PROBLEM:
Take the line with "mkApiWorld m (aw_tickets w) (aw_devices w)." and the rest of the lines after it, to the end of the entries, and restate them exactly.

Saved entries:

┌────────

(** ** Handlers *)

(** What the outside answers while a request is served: the clock, the fork and
    shim of a start, the wait of a stop, file accesses, random draws, the LAN
    probe, the certificate and its fingerprint, the rendered metrics. *)
Record ApiOs := mkApiOs {
  ao_now_secs : Z;
  ao_forked : SpawnAnswer;
  ao_started : Started;
  ao_in_grace : bool;
  ao_ticket_random : bytes;
  ao_pair : PairEnv;
  ao_lan : option (string * bool);
  ao_cert_pem : Result (option string) VynkorError;
  ao_fingerprint : string -> option string;
  ao_metrics : string
}.

Record Pairing := mkPairing {
  pg_cfg : PairingConfig;
  pg_port : Z;
  pg_tls : bool
}.

(** The fixed part of [AppState]; [as_started_at] is a clock reading. *)
Record AppState := mkAppState {
  as_validator : option JwtValidator;
  as_started_at : Z;
  as_plugin_defs : list PluginDef;
  as_pairing : option Pairing
}.

(** What requests share and change. *)
Record ApiWorld := mkApiWorld {
  aw_manager : PluginManager;
  aw_tickets : DiskFile;
  aw_devices : DeviceStore
}.

Definition set_manager (m : PluginManager) (w : ApiWorld) : ApiWorld :=
  mkApiWorld m (aw_tickets w) (aw_devices w).

Definition MAX_LOG_LINES : Z := 10000.

Definition plugin_info (m : PluginManager) (e : PluginEntry) : PluginInfo :=
  mkPluginInfo (pe_plugin_id e) (plugin_state_str (pe_state e)) (pe_registered_at e)
    (mf_permissions (pe_manifest e)) (pe_device_id e)
    (match get_device (pe_device_id e) (w_reg (pm_world m)) with
     | Some d => di_last_seen d
     | None => 0%Z
     end).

└────────

ANSWER:
  mkApiWorld m (aw_tickets w) (aw_devices w).

Definition MAX_LOG_LINES : Z := 10000.

Definition plugin_info (m : PluginManager) (e : PluginEntry) : PluginInfo :=
  mkPluginInfo (pe_plugin_id e) (plugin_state_str (pe_state e)) (pe_registered_at e)
    (mf_permissions (pe_manifest e)) (pe_device_id e)
    (match get_device (pe_device_id e) (w_reg (pm_world m)) with
     | Some d => di_last_seen d
     | None => 0%Z
     end).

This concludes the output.